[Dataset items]
----

Fixpoint visitColumnExpr (ctx : ColumnExprContext) : result expr :=
  match ctx with
  | ColumnExprLiteral literal => visitLiteral literal
  | ColumnExprIdentifier columnIdentifier =>
      visitColumnIdentifier columnIdentifier
  | ColumnExprPrecedence1 l operator r =>
      let op := precedence1_op operator in
      left ← visitColumnExpr l;
      right ← visitColumnExpr r;
      Ok (BinaryOperation left right op)
  | ColumnExprPrecedence2 l operator r =>
      op ← precedence2_op operator;
      left ← visitColumnExpr l;
      right ← visitColumnExpr r;
      Ok (BinaryOperation left right op)
  | ColumnExprPrecedence3 l operator GLOBAL NOT r =>
      op ← precedence3_op operator GLOBAL NOT;
      left ← visitColumnExpr l;
      right ← visitColumnExpr r;
      Ok (CompareOperation left right op)
  | ColumnExprIsNull columnExpr NOT =>
      left ← visitColumnExpr columnExpr;
      Ok (CompareOperation left (Constant VNone)
            (if NOT then CompareOperationType.NotEq
             else CompareOperationType.Eq))
  | ColumnExprArrayAccess columnExpr0 columnExpr1 =>
      object ← visitColumnExpr columnExpr0;
      property ← visitColumnExpr columnExpr1;
      array_access object property
  | ColumnExprParens columnExpr => visitColumnExpr columnExpr
  | ColumnExprAnd columnExpr0 columnExpr1 =>
      left ← visitColumnExpr columnExpr0;
      right ← visitColumnExpr columnExpr1;
      Ok (And (and_array left ++ and_array right))
  | ColumnExprOr columnExpr0 columnExpr1 =>
      left ← visitColumnExpr columnExpr0;
      right ← visitColumnExpr columnExpr1;
      Ok (Or (or_array left ++ or_array right))
  | ColumnExprNot columnExpr =>
      e ← visitColumnExpr columnExpr;
      Ok (Not e)
  | ColumnExprFunction identifier columnExprList columnArgList =>
      match columnExprList with
      | Some _ =>
          Raise (NotImplementedError
                   "Functions that return functions are not supported")
      | None =>
          let name := identifier_getText identifier in
          args ← match columnArgList with
                 | Some l => mapM visitColumnArgExpr l
                 | None => Ok []
                 end;
          Ok (Call name args)
      end
  | ColumnExprAsterisk => Ok (FieldAccess "*")
  | ColumnExprSubquery selectUnionStmt => visitSelectUnionStmt selectUnionStmt
  | ColumnExprUnsupported production =>
      Raise (NotImplementedError
               ("Unsupported node: " +:+ unsupported_name production))
  end

with visitColumnsExpr (ctx : ColumnsExprContext) : result expr :=
  match ctx with
  | ColumnsExprAsterisk => Ok (FieldAccess "*")
  | ColumnsExprSubquery selectUnionStmt => visitSelectUnionStmt selectUnionStmt
  | ColumnsExprColumn columnExpr => visitColumnExpr columnExpr
  end

with visitColumnArgExpr (ctx : ColumnArgExprContext) : result expr :=
  match ctx with
  | ColumnArgExprLambda =>
      Raise (NotImplementedError "Unsupported node: ColumnLambdaExpr")
  | ColumnArgExprColumn columnExpr => visitColumnExpr columnExpr
  end

with visitSelectUnionStmt (ctx : SelectUnionStmtContext) : result expr :=
  match ctx with
  | SelectUnionStmt selects =>
      match selects with
      | [select] => visitSelectStmtWithParens select
      | _ => Raise (NotImplementedError "Unsupported: UNION ALL")
      end
  end

with visitSelectStmtWithParens (ctx : SelectStmtWithParensContext)
  : result expr :=
  match ctx with
  | SelectStmtWithParensStmt selectStmt => visitSelectStmt selectStmt
  | SelectStmtWithParensUnion selectUnionStmt =>
      visitSelectUnionStmt selectUnionStmt
  end

with visitSelectStmt (ctx : SelectStmtContext) : result expr :=
  match ctx with
  | SelectStmt withClause topClause columnExprList fromClause
      arrayJoinClause windowClause prewhereClause whereClause
      groupByClause havingClause orderByClause limitByClause
      limitClause settingsClause =>
      select ← match columnExprList with
               | Some l => mapM visitColumnsExpr l
               | None => Ok []
               end;
      select_from ← match fromClause with
                    | Some j => Some <$> visitJoinExpr j
                    | None => Ok None
                    end;
      where_ ← match whereClause with
               | Some c => Some <$> visitColumnExpr c
               | None => Ok None
               end;
      prewhere ← match prewhereClause with
                 | Some c => Some <$> visitColumnExpr c
                 | None => Ok None
                 end;
      having ← match havingClause with
               | Some c => Some <$> visitColumnExpr c
               | None => Ok None
               end;
      limit_offset ←
        match limitClause with
        | Some (LimitExpr columnExpr0 columnExpr1) =>
            limit_node ← visitColumnExpr columnExpr0;
            limit ← integer_constant "LIMIT" limit_node;
            match columnExpr1 with
            | Some c =>
                offset_node ← visitColumnExpr c;
                offset ← integer_constant "OFFSET" offset_node;
                Ok (Some limit, Some offset)
            | None => Ok (Some limit, None)
            end
        | None => Ok (None, None)
        end;
      _ ← unsupported_clauses withClause topClause arrayJoinClause
            windowClause groupByClause orderByClause limitByClause
            settingsClause;
      Ok (SelectQuery select select_from where_ prewhere having
            (fst limit_offset) (snd limit_offset))
  end

with visitJoinExpr (ctx : JoinExprContext) : result expr :=
  match ctx with
  | JoinExprOp joinExpr0 GLOBAL LOCAL joinOp joinExpr1 joinConstraintClause =>
      if GLOBAL then Raise (NotImplementedError "Unsupported: GLOBAL JOIN")
      else if LOCAL then Raise (NotImplementedError "Unsupported: LOCAL JOIN")
      else
        join1 ← visitJoinExpr joinExpr0;
        join2 ← visitJoinExpr joinExpr1;
        join_type ← join_type_string joinOp;
        join_constraint ← visitJoinConstraintClause joinConstraintClause;
        attach_join join1 join2 join_constraint join_type
  | JoinExprCrossOp =>
      Raise (NotImplementedError "Unsupported node: JoinExprCrossOp")
  | JoinExprTable tableExpr FINAL sampleClause =>
      if sampleClause then
        Raise (NotImplementedError
                 "Unsupported: SAMPLE (JoinExprTable.sampleClause)")
      else
        table ← visitTableExpr tableExpr;
        let table_final := if FINAL then Some true else None in
        match table with
        | JoinExpr t _ alias join_type join_constraint join_expr =>
            Ok (JoinExpr t table_final alias join_type join_constraint
                  join_expr)
        | _ => Ok (JoinExpr (Some table) table_final None None None None)
        end
  | JoinExprParens joinExpr => visitJoinExpr joinExpr
  end

with visitJoinConstraintClause (ctx : JoinConstraintClauseContext)
  : result expr :=
  match ctx with
  | JoinConstraintClause USING columnExprList =>
      if USING then Raise (NotImplementedError "Unsupported: JOIN ... USING")
      else
        column_expr_list ← mapM visitColumnsExpr columnExprList;
        match column_expr_list with
        | [e] => Ok e
        | _ =>
            Raise (NotImplementedError
                     "Unsupported: JOIN ... ON with multiple expressions")
        end
  end

with visitTableExpr (ctx : TableExprContext) : result expr :=
  match ctx with
  | TableExprIdentifier tableIdentifier =>
      Ok (visitTableIdentifier tableIdentifier)
  | TableExprFunction =>
      Raise (NotImplementedError "Unsupported node: TableExprFunction")
  | TableExprSubquery selectUnionStmt => visitSelectUnionStmt selectUnionStmt
  | TableExprAlias tableExpr alias =>
      table ← visitTableExpr tableExpr;
      Ok (JoinExpr (Some table) None (Some alias) None None None)
  end.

----

◆ ABOUT THIS TASK
Write out a word-for-word copy of every entry above.

◆ PROBLEM SOLUTION
Fixpoint visitColumnExpr (ctx : ColumnExprContext) : result expr :=
  match ctx with
  | ColumnExprLiteral literal => visitLiteral literal
  | ColumnExprIdentifier columnIdentifier =>
      visitColumnIdentifier columnIdentifier
  | ColumnExprPrecedence1 l operator r =>
      let op := precedence1_op operator in
      left ← visitColumnExpr l;
      right ← visitColumnExpr r;
      Ok (BinaryOperation left right op)
  | ColumnExprPrecedence2 l operator r =>
      op ← precedence2_op operator;
      left ← visitColumnExpr l;
      right ← visitColumnExpr r;
      Ok (BinaryOperation left right op)
  | ColumnExprPrecedence3 l operator GLOBAL NOT r =>
      op ← precedence3_op operator GLOBAL NOT;
      left ← visitColumnExpr l;
      right ← visitColumnExpr r;
      Ok (CompareOperation left right op)
  | ColumnExprIsNull columnExpr NOT =>
      left ← visitColumnExpr columnExpr;
      Ok (CompareOperation left (Constant VNone)
            (if NOT then CompareOperationType.NotEq
             else CompareOperationType.Eq))
  | ColumnExprArrayAccess columnExpr0 columnExpr1 =>
      object ← visitColumnExpr columnExpr0;
      property ← visitColumnExpr columnExpr1;
      array_access object property
  | ColumnExprParens columnExpr => visitColumnExpr columnExpr
  | ColumnExprAnd columnExpr0 columnExpr1 =>
      left ← visitColumnExpr columnExpr0;
      right ← visitColumnExpr columnExpr1;
      Ok (And (and_array left ++ and_array right))
  | ColumnExprOr columnExpr0 columnExpr1 =>
      left ← visitColumnExpr columnExpr0;
      right ← visitColumnExpr columnExpr1;
      Ok (Or (or_array left ++ or_array right))
  | ColumnExprNot columnExpr =>
      e ← visitColumnExpr columnExpr;
      Ok (Not e)
  | ColumnExprFunction identifier columnExprList columnArgList =>
      match columnExprList with
      | Some _ =>
          Raise (NotImplementedError
                   "Functions that return functions are not supported")
      | None =>
          let name := identifier_getText identifier in
          args ← match columnArgList with
                 | Some l => mapM visitColumnArgExpr l
                 | None => Ok []
                 end;
          Ok (Call name args)
      end
  | ColumnExprAsterisk => Ok (FieldAccess "*")
  | ColumnExprSubquery selectUnionStmt => visitSelectUnionStmt selectUnionStmt
  | ColumnExprUnsupported production =>
      Raise (NotImplementedError
               ("Unsupported node: " +:+ unsupported_name production))
  end

with visitColumnsExpr (ctx : ColumnsExprContext) : result expr :=
  match ctx with
  | ColumnsExprAsterisk => Ok (FieldAccess "*")
  | ColumnsExprSubquery selectUnionStmt => visitSelectUnionStmt selectUnionStmt
  | ColumnsExprColumn columnExpr => visitColumnExpr columnExpr
  end

with visitColumnArgExpr (ctx : ColumnArgExprContext) : result expr :=
  match ctx with
  | ColumnArgExprLambda =>
      Raise (NotImplementedError "Unsupported node: ColumnLambdaExpr")
  | ColumnArgExprColumn columnExpr => visitColumnExpr columnExpr
  end

with visitSelectUnionStmt (ctx : SelectUnionStmtContext) : result expr :=
  match ctx with
  | SelectUnionStmt selects =>
      match selects with
      | [select] => visitSelectStmtWithParens select
      | _ => Raise (NotImplementedError "Unsupported: UNION ALL")
      end
  end

with visitSelectStmtWithParens (ctx : SelectStmtWithParensContext)
  : result expr :=
  match ctx with
  | SelectStmtWithParensStmt selectStmt => visitSelectStmt selectStmt
  | SelectStmtWithParensUnion selectUnionStmt =>
      visitSelectUnionStmt selectUnionStmt
  end

with visitSelectStmt (ctx : SelectStmtContext) : result expr :=
  match ctx with
  | SelectStmt withClause topClause columnExprList fromClause
      arrayJoinClause windowClause prewhereClause whereClause
      groupByClause havingClause orderByClause limitByClause
      limitClause settingsClause =>
      select ← match columnExprList with
               | Some l => mapM visitColumnsExpr l
               | None => Ok []
               end;
      select_from ← match fromClause with
                    | Some j => Some <$> visitJoinExpr j
                    | None => Ok None
                    end;
      where_ ← match whereClause with
               | Some c => Some <$> visitColumnExpr c
               | None => Ok None
               end;
      prewhere ← match prewhereClause with
                 | Some c => Some <$> visitColumnExpr c
                 | None => Ok None
                 end;
      having ← match havingClause with
               | Some c => Some <$> visitColumnExpr c
               | None => Ok None
               end;
      limit_offset ←
        match limitClause with
        | Some (LimitExpr columnExpr0 columnExpr1) =>
            limit_node ← visitColumnExpr columnExpr0;
            limit ← integer_constant "LIMIT" limit_node;
            match columnExpr1 with
            | Some c =>
                offset_node ← visitColumnExpr c;
                offset ← integer_constant "OFFSET" offset_node;
                Ok (Some limit, Some offset)
            | None => Ok (Some limit, None)
            end
        | None => Ok (None, None)
        end;
      _ ← unsupported_clauses withClause topClause arrayJoinClause
            windowClause groupByClause orderByClause limitByClause
            settingsClause;
      Ok (SelectQuery select select_from where_ prewhere having
            (fst limit_offset) (snd limit_offset))
  end

with visitJoinExpr (ctx : JoinExprContext) : result expr :=
  match ctx with
  | JoinExprOp joinExpr0 GLOBAL LOCAL joinOp joinExpr1 joinConstraintClause =>
      if GLOBAL then Raise (NotImplementedError "Unsupported: GLOBAL JOIN")
      else if LOCAL then Raise (NotImplementedError "Unsupported: LOCAL JOIN")
      else
        join1 ← visitJoinExpr joinExpr0;
        join2 ← visitJoinExpr joinExpr1;
        join_type ← join_type_string joinOp;
        join_constraint ← visitJoinConstraintClause joinConstraintClause;
        attach_join join1 join2 join_constraint join_type
  | JoinExprCrossOp =>
      Raise (NotImplementedError "Unsupported node: JoinExprCrossOp")
  | JoinExprTable tableExpr FINAL sampleClause =>
      if sampleClause then
        Raise (NotImplementedError
                 "Unsupported: SAMPLE (JoinExprTable.sampleClause)")
      else
        table ← visitTableExpr tableExpr;
        let table_final := if FINAL then Some true else None in
        match table with
        | JoinExpr t _ alias join_type join_constraint join_expr =>
            Ok (JoinExpr t table_final alias join_type join_constraint
                  join_expr)
        | _ => Ok (JoinExpr (Some table) table_final None None None None)
        end
  | JoinExprParens joinExpr => visitJoinExpr joinExpr
  end

with visitJoinConstraintClause (ctx : JoinConstraintClauseContext)
  : result expr :=
  match ctx with
  | JoinConstraintClause USING columnExprList =>
      if USING then Raise (NotImplementedError "Unsupported: JOIN ... USING")
      else
        column_expr_list ← mapM visitColumnsExpr columnExprList;
        match column_expr_list with
        | [e] => Ok e
        | _ =>
            Raise (NotImplementedError
                     "Unsupported: JOIN ... ON with multiple expressions")
        end
  end

with visitTableExpr (ctx : TableExprContext) : result expr :=
  match ctx with
  | TableExprIdentifier tableIdentifier =>
      Ok (visitTableIdentifier tableIdentifier)
  | TableExprFunction =>
      Raise (NotImplementedError "Unsupported node: TableExprFunction")
  | TableExprSubquery selectUnionStmt => visitSelectUnionStmt selectUnionStmt
  | TableExprAlias tableExpr alias =>
      table ← visitTableExpr tableExpr;
      Ok (JoinExpr (Some table) None (Some alias) None None None)
  end.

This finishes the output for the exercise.